Among the flamencologists who have studied his work well are José Blas Vega and José Luis Ortíz Nuevo.

The Cádiz poet Fernando Quiñones knew him well, as he was a patient of his father, a doctor in La Viña neighbourhood. As his father liked opera, once called him Pericón:

"Don Manué, don´t think there is so much difference between Opera and Flamenco. What happens is that in Opera, you go up, and in Flamenco, you go down".

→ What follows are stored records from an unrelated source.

Lemma attitude_disabled_step (e : Event) (w : Att.World) (running : bool) :
  Att.enabled w = false -> may_enable e = false ->
  Att.enabled (fst (Att.handle_event e (w, running))) = false /\
  Att.sock (fst (Att.handle_event e (w, running)))
    = Att.sock w ++ (if sends_zero e then [Att.attitude_packet 0 0 0 0] else []).
Proof.
  intros He Hm.
  destruct w as [r p y t en inc s]. cbn [Att.enabled] in He. subst en.
  destruct e as [| key | key | mouse_pos | |]; try discriminate Hm.
  - cbn. rewrite app_nil_r. split; reflexivity.
  - destruct key; try discriminate Hm; cbn; rewrite ?app_nil_r; split; reflexivity.
  - destruct key, inc; cbn; rewrite app_nil_r; split; reflexivity.
  - destruct inc; cbn; rewrite app_nil_r; split; reflexivity.
  - cbn. rewrite app_nil_r. split; reflexivity.
Qed.

Lemma velocity_disabled_step (e : Event) (w : Vel.World) (running : bool) :
  Vel.enabled w = false -> may_enable e = false ->
  Vel.enabled (fst (Vel.handle_event e (w, running))) = false /\
  Vel.sock (fst (Vel.handle_event e (w, running)))
    = Vel.sock w ++ (if sends_zero e then [Vel.velocity_body_packet 0 0 0 0] else []).
Proof.
  intros He Hm.
  destruct w as [vx vy vz yr en inc s]. cbn [Vel.enabled] in He. subst en.
  destruct e as [| key | key | mouse_pos | |]; try discriminate Hm.
  - cbn. rewrite app_nil_r. split; reflexivity.
  - destruct key; try discriminate Hm; cbn; rewrite ?app_nil_r; split; reflexivity.
  - destruct key, inc; cbn; rewrite app_nil_r; split; reflexivity.
  - destruct inc; cbn; rewrite app_nil_r; split; reflexivity.
  - cbn. rewrite app_nil_r. split; reflexivity.
Qed.

Lemma attitude_disabled_batch (es : list Event) :
  forall (w : Att.World) (running : bool),
    Att.enabled w = false ->
    forallb (fun e => negb (may_enable e)) es = true ->
    Att.enabled (fst (Att.handle_events es (w, running))) = false /\
    Att.sock (fst (Att.handle_events es (w, running)))
      = Att.sock w ++ repeat (Att.attitude_packet 0 0 0 0)
                             (List.length (filter sends_zero es)).
Proof.
  unfold Att.handle_events.
  induction es as [| e es IH]; intros w running He Hes; cbn [fold_left filter].
  - cbn. rewrite app_nil_r. split; [exact He | reflexivity].
  - cbn [forallb] in Hes. apply andb_prop in Hes. destruct Hes as [Hm Hes].
    apply negb_true_iff in Hm.
    destruct (attitude_disabled_step e w running He Hm) as [He1 Hs1].
    destruct (Att.handle_event e (w, running)) as [w1 r1]. cbn [fst] in He1, Hs1.
    destruct (IH w1 r1 He1 Hes) as [He2 Hs2].
    split; [exact He2 |].
    rewrite Hs2, Hs1, <- app_assoc.
    destruct (sends_zero e); reflexivity.
Qed.

Lemma velocity_disabled_batch (es : list Event) :
  forall (w : Vel.World) (running : bool),
    Vel.enabled w = false ->
    forallb (fun e => negb (may_enable e)) es = true ->
    Vel.enabled (fst (Vel.handle_events es (w, running))) = false /\
    Vel.sock (fst (Vel.handle_events es (w, running)))
      = Vel.sock w ++ repeat (Vel.velocity_body_packet 0 0 0 0)
                             (List.length (filter sends_zero es)).
Proof.
  unfold Vel.handle_events.
  induction es as [| e es IH]; intros w running He Hes; cbn [fold_left filter].
  - cbn. rewrite app_nil_r. split; [exact He | reflexivity].
  - cbn [forallb] in Hes. apply andb_prop in Hes. destruct Hes as [Hm Hes].
    apply negb_true_iff in Hm.
    destruct (velocity_disabled_step e w running He Hm) as [He1 Hs1].
    destruct (Vel.handle_event e (w, running)) as [w1 r1]. cbn [fst] in He1, Hs1.
    destruct (IH w1 r1 He1 Hes) as [He2 Hs2].
    split; [exact He2 |].
    rewrite Hs2, Hs1, <- app_assoc.
    destruct (sends_zero e); reflexivity.
Qed.

(** X6.  A disabled sender stays silent apart from zero packets.  If
    [enabled] is false and the batch holds neither the Enable key nor a
    mouse press, then the loop iteration leaves [enabled] false and
    sends exactly one zero packet per Disable or Quit key press in the
    batch, and nothing else: no axis value reaches the socket. *)
Theorem X6_disabled_sender_sends_only_zero_packets :
  forall (es : list Event) (wa : Att.World) (wv : Vel.World) (running : bool),
    Att.enabled wa = false ->
    Vel.enabled wv = false ->
    forallb (fun e => negb (may_enable e)) es = true ->
    (Att.enabled (fst (Att.iteration es (wa, running))) = false /\
     Att.sock (fst (Att.iteration es (wa, running)))
       = Att.sock wa ++ repeat (Att.attitude_packet 0 0 0 0)
                               (List.length (filter sends_zero es))) /\
    (Vel.enabled (fst (Vel.iteration es (wv, running))) = false /\
     Vel.sock (fst (Vel.iteration es (wv, running)))
       = Vel.sock wv ++ repeat (Vel.velocity_body_packet 0 0 0 0)
                               (List.length (filter sends_zero es))).
Proof.
  intros es wa wv running Ha Hv Hes. split.
  - destruct (attitude_disabled_batch es wa running Ha Hes) as [He Hs].
    unfold Att.iteration.
    destruct (Att.handle_events es (wa, running)) as [w r]. cbn [fst] in *.
    rewrite He. cbn [fst]. split; assumption.
  - destruct (velocity_disabled_batch es wv running Hv Hes) as [He Hs].
    unfold Vel.iteration.
    destruct (Vel.handle_events es (wv, running)) as [w r]. cbn [fst] in *.
    rewrite He. cbn [fst]. split; assumption.
Qed.

Lemma X6_disabled_sender_sends_only_zero_packets_witness :
  Att.sock (fst (Att.iteration [KEYDOWN K_w; KEYDOWN K_c; KEYUP K_w; KEYDOWN K_UP]
                               (Att.initial, true)))
    = [Att.attitude_packet 0 0 0 0] /\
  Vel.sock (fst (Vel.iteration [KEYDOWN K_w; KEYDOWN K_c; KEYUP K_w; KEYDOWN K_UP]
                               (Vel.initial, true)))
    = [Vel.velocity_body_packet 0 0 0 0].
Proof.
  destruct (X6_disabled_sender_sends_only_zero_packets
              [KEYDOWN K_w; KEYDOWN K_c; KEYUP K_w; KEYDOWN K_UP]
              Att.initial Vel.initial true eq_refl eq_refl eq_refl)
    as [[_ Ha] [_ Hv]].
  split; [exact Ha | exact Hv].
Defined.

(** ** Leaving the loop *)

Lemma attitude_running_stays_false (e : Event) (w : Att.World) :
  snd (Att.handle_event e (w, false)) = false.
Proof.
  destruct e as [| key | key | mouse_pos | |]; try reflexivity.
  cbn [Att.handle_event]. unfold Att.on_keydown. destruct key; reflexivity.
Qed.

Lemma velocity_running_stays_false (e : Event) (w : Vel.World) :
  snd (Vel.handle_event e (w, false)) = false.
Proof.
  destruct e as [| key | key | mouse_pos | |]; try reflexivity.
  cbn [Vel.handle_event]. unfold Vel.on_keydown. destruct key; reflexivity.
Qed.

Lemma attitude_running_after (es : list Event) :
  forall (w : Att.World) (running : bool),
    snd (Att.handle_events es (w, running))
      = running && negb (existsb stops_loop es).
Proof.
  unfold Att.handle_events.
  induction es as [| e es IH]; intros w running; cbn [fold_left existsb].
  - rewrite andb_true_r. reflexivity.
  - destruct (Att.handle_event e (w, running)) as [w1 r1] eqn:E.
    rewrite IH. rewrite negb_orb, andb_assoc. f_equal.
    change r1 with (snd (w1, r1)). rewrite <- E.
    destruct running; [| rewrite attitude_running_stays_false; reflexivity].
    destruct e as [| key | key | mouse_pos | |]; try reflexivity.
    cbn [Att.handle_event]. unfold Att.on_keydown. destruct key; reflexivity.
Qed.

Lemma velocity_running_after (es : list Event) :
  forall (w : Vel.World) (running : bool),
    snd (Vel.handle_events es (w, running))
      = running && negb (existsb stops_loop es).
Proof.
  unfold Vel.handle_events.
  induction es as [| e es IH]; intros w running; cbn [fold_left existsb].
  - rewrite andb_true_r. reflexivity.
  - destruct (Vel.handle_event e (w, running)) as [w1 r1] eqn:E.
    rewrite IH. rewrite negb_orb, andb_assoc. f_equal.
    change r1 with (snd (w1, r1)). rewrite <- E.
    destruct running; [| rewrite velocity_running_stays_false; reflexivity].
    destruct e as [| key | key | mouse_pos | |]; try reflexivity.
    cbn [Vel.handle_event]. unfold Vel.on_keydown. destruct key; reflexivity.
Qed.

(** X7.  [running] is cleared by the window-close event and by the Quit
    key and by nothing else, and no event sets it again.  So the loop
    runs an iteration to its end (later events of the batch included)
    exactly when no earlier batch held one of the two, and a batch that
    holds one is the last one handled: the batches after it are never
    looked at. *)
Theorem X7_loop_stops_after_quit_batch :
  forall (es : list Event) (rest : list (list Event))
         (wa : Att.World) (wv : Vel.World),
    (snd (Att.iteration es (wa, true)) = negb (existsb stops_loop es) /\
     snd (Vel.iteration es (wv, true)) = negb (existsb stops_loop es)) /\
    (existsb stops_loop es = true ->
     Att.main_loop (es :: rest) (wa, true) = Att.iteration es (wa, true) /\
     Vel.main_loop (es :: rest) (wv, true) = Vel.iteration es (wv, true)) /\
    (existsb stops_loop es = false ->
     Att.main_loop (es :: rest) (wa, true)
       = Att.main_loop rest (fst (Att.iteration es (wa, true)), true) /\
     Vel.main_loop (es :: rest) (wv, true)
       = Vel.main_loop rest (fst (Vel.iteration es (wv, true)), true)).
Proof.
  intros es rest wa wv.
  assert (Ha : snd (Att.iteration es (wa, true)) = negb (existsb stops_loop es)).
  { unfold Att.iteration.
    pose proof (attitude_running_after es wa true) as H.
    destruct (Att.handle_events es (wa, true)) as [w r]. exact H. }
  assert (Hv : snd (Vel.iteration es (wv, true)) = negb (existsb stops_loop es)).
  { unfold Vel.iteration.
    pose proof (velocity_running_after es wv true) as H.
    destruct (Vel.handle_events es (wv, true)) as [w r]. exact H. }
  split; [split; assumption |].
  split; intros Hs; rewrite Hs in Ha, Hv; cbn [negb] in Ha, Hv;
    cbn [Att.main_loop Vel.main_loop snd].
  - destruct (Att.iteration es (wa, true)) as [w1 r1].
    destruct (Vel.iteration es (wv, true)) as [w2 r2].
    cbn [snd] in Ha, Hv. subst.
    destruct rest; split; reflexivity.
  - destruct (Att.iteration es (wa, true)) as [w1 r1].
    destruct (Vel.iteration es (wv, true)) as [w2 r2].
    cbn [snd fst] in *. subst. split; reflexivity.
Qed.

Lemma X7_loop_stops_after_quit_batch_witness :
  Att.main_loop [[KEYDOWN K_e; KEYDOWN K_q; KEYDOWN K_w]; [KEYDOWN K_d]] (Att.initial, true)
    = Att.iteration [KEYDOWN K_e; KEYDOWN K_q; KEYDOWN K_w] (Att.initial, true) /\
  Vel.main_loop [[KEYDOWN K_e; KEYDOWN K_q; KEYDOWN K_w]; [KEYDOWN K_d]] (Vel.initial, true)
    = Vel.iteration [KEYDOWN K_e; KEYDOWN K_q; KEYDOWN K_w] (Vel.initial, true).
Proof.
  apply (proj1 (proj2 (X7_loop_stops_after_quit_batch
                         [KEYDOWN K_e; KEYDOWN K_q; KEYDOWN K_w] [[KEYDOWN K_d]]
                         Att.initial Vel.initial))).
  reflexivity.
Defined.

(** X8.  Leaving while enabled does not end on a zero packet.  The Quit
    key sends its zero packet but leaves [enabled] set, so the send at
    the end of the same iteration follows it with the live axis values;
    the window-close event sends no zero packet at all.  In both cases
    the loop is left and the last packet sent carries the live axis
    values. *)
Theorem X8_quit_while_enabled_ends_on_live_packet :
  forall (wa : Att.World) (wv : Vel.World) (rest : list (list Event)),
    Att.enabled wa = true ->
    Vel.enabled wv = true ->
    let live_a := Att.attitude_packet (Att.roll wa) (Att.pitch wa)
                                      (Att.yaw wa) (Att.thrust wa) in
    let live_v := Vel.velocity_body_packet (Vel.velocity_x wv) (Vel.velocity_y wv)
                                           (Vel.velocity_z wv) (Vel.yaw_rate wv) in
    (Att.sock (fst (Att.main_loop ([KEYDOWN K_q] :: rest) (wa, true)))
       = Att.sock wa ++ [Att.attitude_packet 0 0 0 0; live_a] /\
     Att.sock (fst (Att.main_loop ([QUIT] :: rest) (wa, true)))
       = Att.sock wa ++ [live_a]) /\
    (Vel.sock (fst (Vel.main_loop ([KEYDOWN K_q] :: rest) (wv, true)))
       = Vel.sock wv ++ [Vel.velocity_body_packet 0 0 0 0; live_v] /\
     Vel.sock (fst (Vel.main_loop ([QUIT] :: rest) (wv, true)))
       = Vel.sock wv ++ [live_v]).
Proof.
  intros [r p y t e i s] [vx vy vz yr ev iv sv] rest Ha Hv.
  cbn [Att.enabled Vel.enabled] in Ha, Hv. subst e ev.
  destruct rest; cbn -[app]; rewrite <- ?app_assoc; repeat split; reflexivity.
Qed.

According to Quiñones "With these words, Pericón alluded to a concept about the placement of the voice, to its high and low registers, but also to certain perceptions about the natural status of both genres: the social splendour, the wealthy environment, the high life of the Opera, and the humble universe, popular, low, typical of the gypsy-Andalusian folk arts, always with one hand behind and the other in front, but even more so in those years of general and exacerbated famine".

== Awards ==

- Circus Price (1936)
- Monumental Theatre of Madrid (1948)
- Chair of Flamencology in Jerez for his master's degree (1976).

== Bibliography ==
ORTIZ NUEVO, José Luis: Las mil y una historias de Pericón de Cádiz (The Thousand and One Stories of Pericón de Cádiz) Barataria Publishing House. Seville, 2008.